Luke looked to Zach. “Any chance we can get someone to help us with the computer side of things?” He lowered his voice. “Maybe Sam can help?”
Zach nodded and stepped into the kitchen. If his brother could get ahold of Samantha Stone and enlist her help and the help of her husband, Luke would feel a hell of a lot better about this. Samantha worked for a local company, but she was also one of the top hackers in the nation, if not the world. She often did freelance jobs for federal agencies, and had clearances to match. Her husband, Logan, was a former SEAL. He and Luke hadn’t known each other on the teams, but they’d met several times since retirement, and Luke would trust Logan with his life. As backup went, the two would be hard to beat.
“How do you think Damon got into Joel’s computer?” Luke looked back at Billy, knowing there was something they were missing here.
Billy shrugged. “That part was easy. Joel was never very careful with anything. Damon and I both have the alarm code to the building his offices are in and his computer passwords. We have for years.
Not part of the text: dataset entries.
(** C4, as stated, fails: a failed translation is counted nowhere.  The run of
    the queue and the broken schema and the run of two schemas that both
    translate report the same counts, two built out of two (the queue and its
    sub-asset in the first), while one translation failed in the first and
    none in the second.  Likewise one built out of two is reported both when
    one of two schemas fails to translate and when both translate and one
    write fails.  The failure shows as a console line only. *)
Lemma failed_translation_is_not_counted :
  let w1 := world [queue; broken] ∅ ∅ [] in
  let w2 := world [plain; label] ∅ ∅ [] in
  let w3 := world [plain; broken] ∅ ∅ [] in
  let w4 := world [plain; label] ∅ ∅ [None; Some "disk full"] in
  failedTranslations (Object_values (cfDb w1)) = 1
  /\ failedTranslations (Object_values (cfDb w2)) = 0
  /\ printedBy generateSiSpecs w1
     = [ "Error Building: Example::Broken::Resource: SchemaTranslationError: nesting too deep";
         "built 2 out of 2" ]
  /\ printedBy generateSiSpecs w2 = [ "built 2 out of 2" ]
  /\ importedCount w1 = importedCount w2
  /\ attemptedCount w1 = attemptedCount w2
  /\ failedTranslations (Object_values (cfDb w3)) = 1
  /\ failedTranslations (Object_values (cfDb w4)) = 0
  /\ printedBy generateSiSpecs w3
     = [ "Error Building: Example::Broken::Resource: SchemaTranslationError: nesting too deep";
         "built 1 out of 2" ]
  /\ printedBy generateSiSpecs w4
     = [ "Error writing to file: Example::Label::Resource: disk full";
         "built 1 out of 2" ]
  /\ importedCount w3 = importedCount w4
  /\ attemptedCount w3 = attemptedCount w4.
Proof. vm_compute. repeat split. Qed.

End ScenarioRuns.

(** ** Further properties of [generateSiSpecs] *)

Section RunFacts.
Context `{PipelineSteps}.

(** X1: when the reconciler throws on the prior specifications and the
    collection the stages have produced, the run ends with that exception
    before [emptyDirectory] is reached: the files are as they were, the
    directory is not emptied, no write is attempted, no summary is printed,
    and the console holds the lines of the failed translations only. *)
Theorem reconciler_exception_leaves_the_files (w : World) (e : Exn) :
  updateSchemaIdsForExistingSpecs (priorSpecs w)
    (afterAssetFuncs (drafts (Object_values (cfDb w)))) = inl e ->
  (generateSiSpecs w).1 = inl e
  /\ files (generateSiSpecs w).2 = files w
  /\ faults (generateSiSpecs w).2 = faults w
  /\ List.filter isWrite (eventsOf generateSiSpecs w) = []
  /\ (forall dir, EmptiesDirectory dir ∈ eventsOf generateSiSpecs w -> False)
  /\ printedBy generateSiSpecs w = buildLog (Object_values (cfDb w)).
Proof.
  intros Hthrow. fold (finalized w) in Hthrow.
  rewrite result_generateSiSpecs, eventsOf_generateSiSpecs,
    printedBy_generateSiSpecs, generateSiSpecs_run.
  fold (finalized w). rewrite Hthrow. cbn [snd files faults].
  rewrite !app_nil_r.
  split; [done|]. split; [done|]. split; [done|]. split; [|split; [|done]].
  - rewrite List.filter_app.
    assert (Htr : List.filter isWrite
                    (translateEvent <$> Object_values (cfDb w)) = []).
    { induction (Object_values (cfDb w)); simpl; auto. }
    by rewrite Htr.
  - intros dir Hin. apply elem_of_app in Hin as [Hin|Hin].
    + apply list_elem_of_fmap in Hin as (cf & [=] & _).
    + unfold stageEvents in Hin.
      repeat (apply elem_of_cons in Hin as [[=]|Hin]).
      by apply elem_of_nil in Hin.
Qed.

Lemma elem_of_drafts (cfs : list RawSchema) (pkg : PkgSpec) :
  pkg ∈ drafts cfs <-> exists cf, cf ∈ cfs /\ pkgSpecFromCf cf = inr pkg.
Proof.
  unfold drafts, translation. rewrite list_elem_of_omap. split.
  - intros (cf & Hcf & Htr). exists cf. split; [done|].
    destruct (pkgSpecFromCf cf); congruence.
  - intros (cf & Hcf & Htr). exists cf. split; [done|]. by rewrite Htr.
Qed.

Lemma elem_of_buildLog (cfs : list RawSchema) (line : string) :
  line ∈ buildLog cfs <->
  exists cf e, cf ∈ cfs /\ pkgSpecFromCf cf = inl e
               /\ line = "Error Building: " +:+ typeName cf +:+ ": " +:+ e.
Proof.
  unfold buildLog, buildFailure. rewrite list_elem_of_omap. split.
  - intros (cf & Hcf & Htr). exists cf.
    destruct (pkgSpecFromCf cf) as [e|]; [|done]. exists e.
    split; [done|]. split; [done|]. congruence.
  - intros (cf & e & Hcf & Htr & ->). exists cf. split; [done|].
    by rewrite Htr.
Qed.

Lemma drafts_or_failures (cfs : list RawSchema) :
  length (drafts cfs) + length (buildLog cfs) = length cfs.
Proof.
  induction cfs as [|cf cfs IH]; [done|].
  rewrite drafts_cons, buildLog_cons.
  destruct (pkgSpecFromCf cf); simpl; lia.
Qed.

(** X3: no schema is lost in the first loop.  Each schema of the database is
    either translated, and its draft is in the collection the first stage
    begins on, or it has an [Error Building] line with its type name and its
    exception on the console; drafts and lines add up to the schemas, and the
    collection holds nothing but drafts of schemas of the database. *)
Theorem every_schema_is_translated_or_logged (w : World) :
  exists d,
    StageBegins OutputSockets d ∈ eventsOf generateSiSpecs w
    /\ length d + failedTranslations (Object_values (cfDb w))
       = length (Object_values (cfDb w))
    /\ (forall cf, cf ∈ Object_values (cfDb w) ->
          (exists pkg, pkgSpecFromCf cf = inr pkg /\ pkg ∈ d)
          \/ (exists e, pkgSpecFromCf cf = inl e
                /\ ("Error Building: " +:+ typeName cf +:+ ": " +:+ e)
                   ∈ printedBy generateSiSpecs w))
    /\ (forall pkg, pkg ∈ d ->
          exists cf, cf ∈ Object_values (cfDb w)
                     /\ pkgSpecFromCf cf = inr pkg).
Proof.
  exists (drafts (Object_values (cfDb w))).
  split; [|split; [|split]].
  - rewrite eventsOf_generateSiSpecs. apply elem_of_app. right.
    apply elem_of_app. left. apply list_elem_of_here.
  - apply drafts_or_failures.
  - intros cf Hcf. destruct (pkgSpecFromCf cf) as [e|pkg] eqn:Htr.
    + right. exists e. split; [done|].
      rewrite printedBy_generateSiSpecs. apply elem_of_app. left.
      apply elem_of_buildLog. by exists cf, e.
    + left. exists pkg. split; [done|]. apply elem_of_drafts. by exists cf.
  - intros pkg Hpkg. by apply elem_of_drafts.
Qed.

Lemma outcomes_all_emitted specs : forall disk,
  (forall i, i < length specs -> mjoin (disk !! i) = None) ->
  outcomes specs disk = (fun s => (s, None)) <$> specs.
Proof.
  induction specs as [|s specs IH]; intros disk Hok; [done|].
  simpl. rewrite IH.
  - f_equal. f_equal. specialize (Hok 0 ltac:(simpl; lia)).
    by rewrite <- head_lookup in Hok.
  - intros i Hi. specialize (Hok (S i) ltac:(simpl; lia)).
    by rewrite lookup_tail.
Qed.

Lemma store_all_size (specs : list PkgSpec) : forall fs : gmap string string,
  NoDup (name <$> specs) ->
  (forall s, s ∈ specs -> fs !! specPath (name s) = None) ->
  size (foldl store fs ((fun s => (s, @None Exn)) <$> specs))
  = size fs + length specs.
Proof.
  induction specs as [|s specs IH]; intros fs Hnodup Hfree; simpl; [lia|].
  rewrite fmap_cons in Hnodup. apply NoDup_cons in Hnodup as [Hs Hnodup].
  rewrite IH; [|done|].
  - unfold store. simpl.
    rewrite map_size_insert_None by (apply Hfree, list_elem_of_here). lia.
  - intros s' Hs'. unfold store. simpl. rewrite lookup_insert_ne.
    + apply Hfree. by apply list_elem_of_further.
    + intros Heq. apply specPath_inj in Heq. apply Hs. rewrite Heq.
      by apply list_elem_of_fmap_2.
Qed.

(** X4: on a disk that takes every write, a run whose finalized
    specifications bear pairwise different names leaves as many files in the
    directory si-specs as there are finalized specifications, each
    specification in the file of its name; no write error is printed and the
    summary counts them all. *)
Theorem every_spec_gets_its_file (w : World) (specs : list PkgSpec) :
  finalized w = inr specs ->
  NoDup (name <$> specs) ->
  (forall i, i < length specs -> diskAnswer w i = None) ->
  size (directory SI_SPEC_DIR (generateSiSpecs w).2) = length specs
  /\ (forall spec, spec ∈ specs ->
        directory SI_SPEC_DIR (generateSiSpecs w).2 !! specPath (name spec)
        = Some (JSON_stringify spec))
  /\ printedBy generateSiSpecs w
     = buildLog (Object_values (cfDb w))
       ++ [summary (length specs) (length (Object_values (cfDb w)))].
Proof.
  intros Hfin Hnodup Hdisk.
  pose proof (outcomes_all_emitted specs (faults w) Hdisk) as Houts.
  rewrite (directory_after_run w specs Hfin), printedBy_generateSiSpecs, Hfin.
  rewrite Houts. split; [|split].
  - rewrite store_all_size; [by rewrite map_size_empty| done |].
    intros s _. apply lookup_empty.
  - intros spec Hspec. apply list_elem_of_lookup in Hspec as [i Hi].
    rewrite <- (take_drop_middle specs i spec Hi), fmap_app, fmap_cons.
    apply (store_last _ (spec, None)); [done|].
    intros o' Ho' _ Heq. simpl in Heq.
    apply list_elem_of_fmap in Ho' as (s' & -> & Hs'). simpl in Heq.
    rewrite <- (take_drop_middle specs i spec Hi), fmap_app, fmap_cons in Hnodup.
    apply NoDup_app in Hnodup as (_ & _ & Hnodup).
    apply NoDup_cons in Hnodup as [Hfresh _]. apply Hfresh.
    rewrite <- Heq. by apply list_elem_of_fmap_2.
  - f_equal.
    assert (Hnone : omap writeFailure ((fun s => (s, @None Exn)) <$> specs)
                    = []).
    { clear. induction specs; simpl; auto. }
    assert (Hall : List.filter emitted ((fun s => (s, @None Exn)) <$> specs)
                   = (fun s => (s, None)) <$> specs).
    { clear. induction specs; simpl; [done|]. by f_equal. }
    by rewrite Hnone, Hall, length_fmap.
Qed.

End RunFacts.

Section ScenarioFacts.
Import Scenario.

Lemma reconciler_exception_leaves_the_files_witness :
  (generateSiSpecs run3).1 = inl "IdentityConflict"
  /\ files (generateSiSpecs run3).2 = files run3
  /\ faults (generateSiSpecs run3).2 = faults run3
  /\ List.filter isWrite (eventsOf generateSiSpecs run3) = []
  /\ (forall dir, EmptiesDirectory dir ∈ eventsOf generateSiSpecs run3 -> False)
  /\ printedBy generateSiSpecs run3 = buildLog (Object_values (cfDb run3)).
Proof.
  apply (reconciler_exception_leaves_the_files run3 "IdentityConflict").
  vm_compute. reflexivity.
Defined.

Lemma every_spec_gets_its_file_witness :
  size (directory SI_SPEC_DIR (generateSiSpecs run4).2) = length (finalOf run4)
  /\ (forall spec, spec ∈ finalOf run4 ->
        directory SI_SPEC_DIR (generateSiSpecs run4).2 !! specPath (name spec)
        = Some (JSON_stringify spec))
  /\ printedBy generateSiSpecs run4
     = buildLog (Object_values (cfDb run4))
       ++ [summary (length (finalOf run4))
                   (length (Object_values (cfDb run4)))].
Proof.
  apply (every_spec_gets_its_file run4 (finalOf run4)).
  - vm_compute. reflexivity.
  - apply (bool_decide_unpack _). vm_compute. exact I.
  - intros i _. reflexivity.
Defined.

End ScenarioFacts.

(** ** JavaScript objects and the lodash functions *)

Section JsObjects.
Context {V : Type}.
Implicit Types (o : JsObject.t V) (k : string) (v : V).

Lemma get_cons o k k' v :
  JsObject.get ((k', v) :: o) k
  = if bool_decide (k' = k) then Some v else JsObject.get o k.
Proof. unfold JsObject.get. simpl. by destruct (bool_decide (k' = k)). Qed.

Lemma get_None o k : k ∉ o.*1 -> JsObject.get o k = None.
Proof.
  induction o as [|[k' v] o IH]; intros Hk; [done|].
  rewrite get_cons. rewrite fmap_cons in Hk.
  apply not_elem_of_cons in Hk as [Hne Hk]. simpl in Hne.
  rewrite bool_decide_false by done. by apply IH.
Qed.

Lemma get_replace_ne o k v k' :
  k <> k' -> JsObject.get (JsObject.replace k v o) k' = JsObject.get o k'.
Proof.
  intros Hne. unfold JsObject.replace.
  induction o as [|[k0 v0] o IH]; [done|].
  rewrite fmap_cons. simpl. destruct (decide (k0 = k)) as [->|Hne0].
  - rewrite bool_decide_true by done. rewrite !get_cons.
    by rewrite bool_decide_false.
  - rewrite bool_decide_false by done. rewrite !get_cons. by rewrite IH.
Qed.

Lemma get_replace_eq o k v :
  k ∈ o.*1 -> JsObject.get (JsObject.replace k v o) k = Some v.
Proof.
  unfold JsObject.replace. induction o as [|[k0 v0] o IH]; intros Hk.
  - by apply elem_of_nil in Hk.
  - rewrite fmap_cons. simpl. destruct (decide (k0 = k)) as [->|Hne0].
    + rewrite bool_decide_true by done. rewrite get_cons.
      by rewrite bool_decide_true.
    + rewrite bool_decide_false by done. rewrite get_cons.
      rewrite bool_decide_false by done. apply IH.
      rewrite fmap_cons in Hk. apply elem_of_cons in Hk as [Hk|Hk]; [|done].
      simpl in Hk. congruence.
Qed.

Lemma get_replace o k v k' :
  k ∈ o.*1 ->
  JsObject.get (JsObject.replace k v o) k'
  = if decide (k = k') then Some v else JsObject.get o k'.
Proof.
  intros Hk. destruct (decide (k = k')) as [<-|Hne].
  - by apply get_replace_eq.
  - by apply get_replace_ne.
Qed.

Lemma keys_replace o k v : (JsObject.replace k v o).*1 = o.*1.
Proof.
  unfold JsObject.replace. rewrite <- list_fmap_compose.
  apply list_fmap_ext. intros i [k0 v0] _. simpl.
  destruct (decide (k0 = k)) as [->|Hne].
  - by rewrite bool_decide_true.
  - by rewrite bool_decide_false.
Qed.

Lemma get_insertIndex n o k v k' :
  k ∉ o.*1 ->
  JsObject.get (JsObject.insertIndex n k v o) k'
  = if decide (k = k') then Some v else JsObject.get o k'.
Proof.
  induction o as [|[k0 v0] o IH]; intros Hk; simpl.
  - rewrite get_cons. destruct (decide (k = k')) as [->|Hne].
    + by rewrite bool_decide_true.
    + by rewrite bool_decide_false.
  - rewrite fmap_cons in Hk. apply not_elem_of_cons in Hk as [Hne0 Hk].
    simpl in Hne0.
    assert (Hfront : JsObject.get ((k, v) :: (k0, v0) :: o) k'
                     = if decide (k = k') then Some v
                       else JsObject.get ((k0, v0) :: o) k').
    { rewrite get_cons. destruct (decide (k = k')) as [->|Hne].
      - by rewrite bool_decide_true.
      - by rewrite bool_decide_false. }
    destruct (JsObject.arrayIndex k0) as [m|]; [|exact Hfront].
    destruct (n <? m)%N; [exact Hfront|].
    rewrite !get_cons, IH by done.
    destruct (decide (k = k')) as [->|Hne]; [|done].
    by rewrite bool_decide_false.
Qed.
It would have been easy for Damon to use Joel’s computer to access Lyra’s home network.” He lowered his head. “I never thought he’d try to put this on Lyra. Never.”
“And you’re sure Joel didn’t help him?”
“No. He was shocked. He’s pretty afraid his business is going to be implicated and he’ll take the fall for some of this, but he had no idea. When I showed up there earlier, he was clueless.”
Luke chewed on that. Was it possible Damon had pulled Joel in without telling Billy? Would Joel have wanted something to hold over Lyra’s head? Maybe he thought he could come in and save her at the last minute, and win her heart that way? Maybe he didn’t bet on Damon using the information before he did and things got out of control? Or maybe he planned to use the information to exert pressure of his own on her. The thought stoked the fire raging through Luke. He’d tear the asshole apart.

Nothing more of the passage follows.